Figure 5. hAMSCs are not tumorigenic and do not transform into tumor associated fibroblasts (TAFs) in vitro or in vivo.

(A-B) hAMSCs were cultured in BTIC-CM or control media for 1-3 weeks and (A) Western blots (β-actin served as a control) and (B) Real-time RTPCR (GAPDH served as a control) were performed to quantify TAF markers (vimentin and ACTA2). (C) Schematic of the co-injection experiment where PBS, GFP-BTICs, GFP/bioluminescent-hAMSCs (GFP-hAMSCs), or GFP-BTICs mixed with td-tomato-hAMSCs (td-hAMSCs) were injected into mice and sacrificed and sacrificed 4 weeks later. (D) Quantification of mean tumor area of the GFP-BTIC and co-injection groups using DAPI staining.
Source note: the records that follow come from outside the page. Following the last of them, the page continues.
(** The body of [handle_message(client, message)] (lines 688-734). *)
Definition handle_message_body (client : nat) (message : msg) (h : hub)
  : next :=
  let func := py_get message "func" in
  let h := set_nvim_address
             (py_get_or message "nvimAddress" (nvim_address h)) h in
  let message := delete "nvimAddress" message in
  match validate_message message with
  | Raise e => Done (Raise e, h)
  | Ret _ =>
  match chdir_to_cwd message h with
  | (Raise e, h) => Done (Raise e, h)
  | (Ret _, h) =>
      if negb (truthy func) then Done (Ret tt, h)
      else if py_eq func (VStr "numJSClients") then
        Done (Ret tt, emit (Send client (FCount (size (JSCLIENTS h)))) h)
      else if py_eq func (VStr "editFile") then
        Done (edit_current_file h)
      else if py_eq func (VStr "back") then
        match BACKMESSAGES h with
        | e1 :: e2 :: rest =>
            let '(restored, h) := back_pop message e1 e2 rest h in
            Recurse restored h
        | _ => Done (Ret tt, h)
        end
      else Done (handle_update func message h)
  end end.
Lemma root_without_version_throws (self : parser) (included : option parser)
    (src : string) (root : xml_node) (parent_tag : ETag) (we : bool) (s : pstate) :
  n_type root = node_element →
  attribute "version" (n_attrs root) = None →
  is_throw (parse_xml_root reg self included src root parent_tag 0 we s) = true.
Proof.
  destruct root as [ty name a chs off]. simpl. intros -> Hv.
  unfold parse_xml_root. apply locate_throw, bind_throw.
  by apply head_without_version_throws.
Qed.

(** C10. An [include] element whose document has a root element that is
    not called [scene] has that root parsed at depth 0: without a version
    attribute on it the loading fails. When the root is called [scene], its
    children are parsed at depth 1, as children of the parent of the include
    element, and the attributes of the root, a version among them, are never
    looked at. *)
Theorem C10_included_root_and_version (inc : nat) (src : string) (off : Z) (elem : string)
    (a : attrs) (parent_tag : ETag) (s : pstate) (root : xml_node) :
  let filename := fs_resolve (attribute_value "filename" a) in
  load_file_begin filename = Some root →
  n_type root = node_element →
  (n_name root ≠ "scene" →
     (* the root is parsed at depth 0 *)
     (∀ i, inc = S i →
        check_attributes src off elem a ["filename"] true = Ok tt →
        fs_exists filename = true →
        case_EInclude (included_parser reg inc) src off elem a parent_tag s
        = try_catch
            ('(r, s') ← parse_xml reg i filename root parent_tag 0 false
                                  (with_modified false s);
             Ok (Return r (with_modified (ps_modified s) s')))
            (λ e, Throw (Rewrapped src off e)))
     (* and has to carry a version *)
     ∧ (attribute "version" (n_attrs root) = None →
        is_throw (case_EInclude (included_parser reg inc) src off elem a parent_tag s)
        = true))
  ∧ (n_name root = "scene" →
     ∀ i, inc = S i →
       check_attributes src off elem a ["filename"] true = Ok tt →
       fs_exists filename = true →
       case_EInclude (included_parser reg inc) src off elem a parent_tag s
       = try_catch
           (s' ← foldM (parse_child (parse_xml reg i) filename parent_tag 1 false)
                       (n_children root) (with_modified false s);
            Ok (Break (with_modified (ps_modified s) s')))
           (λ e, Throw (Rewrapped src off e))).
Proof.
  intros filename Hload Hty. split.
  - intros Hname.
    assert (Hn : String.eqb (n_name root) "scene" = false)
      by (by apply String.eqb_neq).
    split.
    + intros i -> Hcheck Hex. unfold case_EInclude. rewrite Hcheck. simpl.
      fold filename. rewrite Hex. simpl. rewrite Hload, Hn. reflexivity.
    + intros Hv. unfold case_EInclude.
      destruct (check_attributes_not_stuck src off elem a ["filename"] true) as [->|Ht];
        [|by apply bind_throw].
      simpl. fold filename. destruct (fs_exists filename); [|done]. simpl.
      destruct inc as [|i]; [done|]. simpl. rewrite Hload, Hn.
      pose proof (root_without_version_throws (parse_xml_deep reg (included_parser reg i))
                    (included_parser reg i) filename root parent_tag false
                    (with_modified false s) Hty Hv) as Hr.
      destruct i; simpl in *;
        match goal with
        | |- context [parse_xml_root ?r ?f ?g ?h ?n ?p ?d ?w ?st] =>
            destruct (parse_xml_root r f g h n p d w st)
        end; done.
  - intros Hname i -> Hcheck Hex. unfold case_EInclude. rewrite Hcheck. simpl.
    fold filename. rewrite Hex. simpl. rewrite Hload, Hname. reflexivity.
Qed.
(* ===== verification/Cryptox.v ===== *)
(** * Secrets

    [internal/cryptox/secret.go]: secret hashes and the authenticated box in
    which stored secrets are kept, with the base64 encodings of Go's
    [encoding/base64]. *)

From S2P Require Import Prelude GoStrings Sha256 AesGcm.
Open Scope Z_scope.

(** ** [encoding/base64] *)

Definition b64_char (url : bool) (n : Z) : ascii :=
  if n <? 26 then chr (65 + n)
  else if n <? 52 then chr (71 + n)
  else if n <? 62 then chr (n - 4)
  else if n =? 62 then (if url then "-" else "+")%char
  else (if url then "_" else "/")%char.

Definition b64_val (url : bool) (c : ascii) : option Z :=
  let x := code c in
  if (65 <=? x) && (x <=? 90) then Some (x - 65)
  else if (97 <=? x) && (x <=? 122) then Some (x - 71)
  else if (48 <=? x) && (x <=? 57) then Some (x + 4)
  else if Ascii.eqb c (if url then "-" else "+")%char then Some 62
  else if Ascii.eqb c (if url then "_" else "/")%char then Some 63
  else None.

(** [RawURLEncoding.EncodeToString]: no padding. *)
Fixpoint b64_encode (l : list Z) : string :=
  let ch n := b64_char true n in
  match l with
  | a :: b :: c :: r =>
      String (ch (a / 4)) (String (ch (a mod 4 * 16 + b / 16)) (String (ch (b mod 16 * 4 + c / 64))
        (String (ch (c mod 64)) (b64_encode r))))
  | [a; b] => String (ch (a / 4)) (String (ch (a mod 4 * 16 + b / 16)) (String (ch (b mod 16 * 4)) ""))
  | [a] => String (ch (a / 4)) (String (ch (a mod 4 * 16)) "")
  | [] => ""
  end.

(** The decoder drops carriage returns and line feeds before it looks at the
    quantum of four characters. *)
Fixpoint strip_newlines (s : string) : string :=
  match s with
  | String c r => if (code c =? 10) || (code c =? 13) then strip_newlines r else String c (strip_newlines r)
  | EmptyString => EmptyString
  end.

Fixpoint b64_quanta (url pad : bool) (s : string) : option (list Z) :=
  let v := b64_val url in
  match s with
  | EmptyString => Some []
  | String a (String b (String c (String d r))) =>
      if pad && Ascii.eqb d "=" && streqb r "" then
        if Ascii.eqb c "=" then x ← v a; y ← v b; Some [x * 4 + y / 16]
        else x ← v a; y ← v b; z ← v c; Some [x * 4 + y / 16; y mod 16 * 16 + z / 4]
      else
        x ← v a; y ← v b; z ← v c; w ← v d; rest ← b64_quanta url pad r;
        Some (x * 4 + y / 16 :: y mod 16 * 16 + z / 4 :: z mod 4 * 64 + w :: rest)
  | String a (String b (String c EmptyString)) =>
      if pad then None else x ← v a; y ← v b; z ← v c; Some [x * 4 + y / 16; y mod 16 * 16 + z / 4]
  | String a (String b EmptyString) => if pad then None else x ← v a; y ← v b; Some [x * 4 + y / 16]
  | String _ EmptyString => None
  end.

(** [StdEncoding.DecodeString] and [RawURLEncoding.DecodeString]. *)
Definition StdEncoding_Decode (s : string) : option string :=
  string_of <$> b64_quanta false true (strip_newlines s).
Definition RawURL_Decode (s : string) : option string :=
  string_of <$> b64_quanta true false (strip_newlines s).

Example b64_example : b64_encode (bytes_of "any carnal pleas") = "YW55IGNhcm5hbCBwbGVhcw".
Proof. reflexivity. Qed.

Module Cryptox.

Definition HashSecret (secret : string) : string := sha256 secret.

(** [subtle.ConstantTimeCompare(a, b)]: 1 exactly when the slices are equal. *)
Definition ConstantTimeCompare (a b : string) : Z := if streqb a b then 1 else 0.

Definition EqualHash (hash secret : string) : bool :=
  let candidate := HashSecret secret in
  (slen hash =? slen candidate) && (ConstantTimeCompare hash candidate =? 1).

Lemma ConstantTimeCompare_eq a b : (ConstantTimeCompare a b =? 1) = true <-> a = b.
Proof. unfold ConstantTimeCompare. destruct (streqb a b) eqn:E; reflect_bools; cbn; split; congruence || done. Qed.

Lemma EqualHash_spec hash secret : EqualHash hash secret = true <-> hash = HashSecret secret.
Proof.
  unfold EqualHash. rewrite andb_true_iff, ConstantTimeCompare_eq, Z.eqb_eq.
  split; [by intros [_ ?] | by intros ->].
Qed.


Definition ErrInvalidCiphertext : error := Sentinel "invalid ciphertext".

(** [Box]: the master key whose AES-GCM instance it holds. *)
Record Box := mkBox { masterKey : string }.

Definition NewBox (key : string) : result error Box :=
  if negb (slen key =? 32) then Err (Errorf "master key must be exactly 32 bytes") else Ok (mkBox key).

Definition DecodeKey (value : string) : result error string :=
  match StdEncoding_Decode value with
  | None => Err (Wrapf "decode master key" (Errorf "illegal base64 data"))
  | Some key => if negb (slen key =? 32) then Err (Errorf "decoded master key must be 32 bytes") else Ok key
  end.

(** [Encrypt]; [nonce] is what [io.ReadFull(rand.Reader, nonce)] delivered. *)
Definition Encrypt (b : Box) (nonce : option string) (plaintext aad : string) : result error string :=
  match nonce with
  | None => Err (Wrapf "generate nonce" (Errorf "rand"))
  | Some n => Ok (n +:+ Seal (masterKey b) n plaintext aad)
  end.

Definition Decrypt (b : Box) (ciphertext aad : string) : result error string :=
  if slen ciphertext <? Z.of_nat NonceSize then Err ErrInvalidCiphertext
  else
    let nonce := String.substring 0 NonceSize ciphertext in
    let payload := drop_bytes NonceSize ciphertext in
    match Open_ (masterKey b) nonce payload aad with
    | None => Err ErrInvalidCiphertext
    | Some plaintext => Ok plaintext
    end.

Lemma Decrypt_Encrypt b nonce plaintext aad :
  String.length nonce = NonceSize ->
  Decrypt b (nonce +:+ Seal (masterKey b) nonce plaintext aad) aad = Ok plaintext.
Proof.
  intros Hn. unfold Decrypt. rewrite slen_app.
  pose proof (slen_nonneg (Seal (masterKey b) nonce plaintext aad)).
  assert (slen nonce = Z.of_nat NonceSize) as Hs by (unfold slen; by rewrite Hn).
  rewrite (proj2 (Z.ltb_ge _ _)) by lia.
  rewrite <- Hn, substring_app, drop_bytes_app, open_seal. done.
Qed.

(** What the box encrypts it decrypts.  For every 32-byte master key, every
    nonce and every associated data, [Decrypt] of what [Encrypt] returned gives
    the plaintext back. *)
Theorem box_roundtrip key b nonce plaintext aad c :
  NewBox key = Ok b -> String.length nonce = NonceSize ->
  Encrypt b (Some nonce) plaintext aad = Ok c -> Decrypt b c aad = Ok plaintext.
Proof. intros _ Hn [= <-]. by apply Decrypt_Encrypt. Qed.

Lemma box_roundtrip_witness :
  let b := mkBox (zeros 32) in
  Decrypt b (zeros 12 +:+ Seal (zeros 32) (zeros 12) "secret" "id") "id" = Ok "secret".
Proof. apply (box_roundtrip (zeros 32) _ (zeros 12) _ _ _); reflexivity. Defined.

End Cryptox.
The co-injection group had a smaller mean tumor area of 135,700 μm² as compared to GFP-BTIC group, with a mean tumor area of 209,800 μm² (p=0.0189). (E) Live animal imaging of the GFP-hAMSCs condition. At 14 days post GFP-hAMSCs injection, the hAMSC signal drastically decreases. Each mouse brain represents the counts of bioluminescent signal at each time point. (F) DAPI and human nuclei stain for GFP-BTICs and co-injection groups (n=5). Larger tumors were only seen in the GFP-BTICs condition compared the co-injection condition. Brain sections and tumor mass are outlined. Scale bar, 200 μm. N.S., not significant.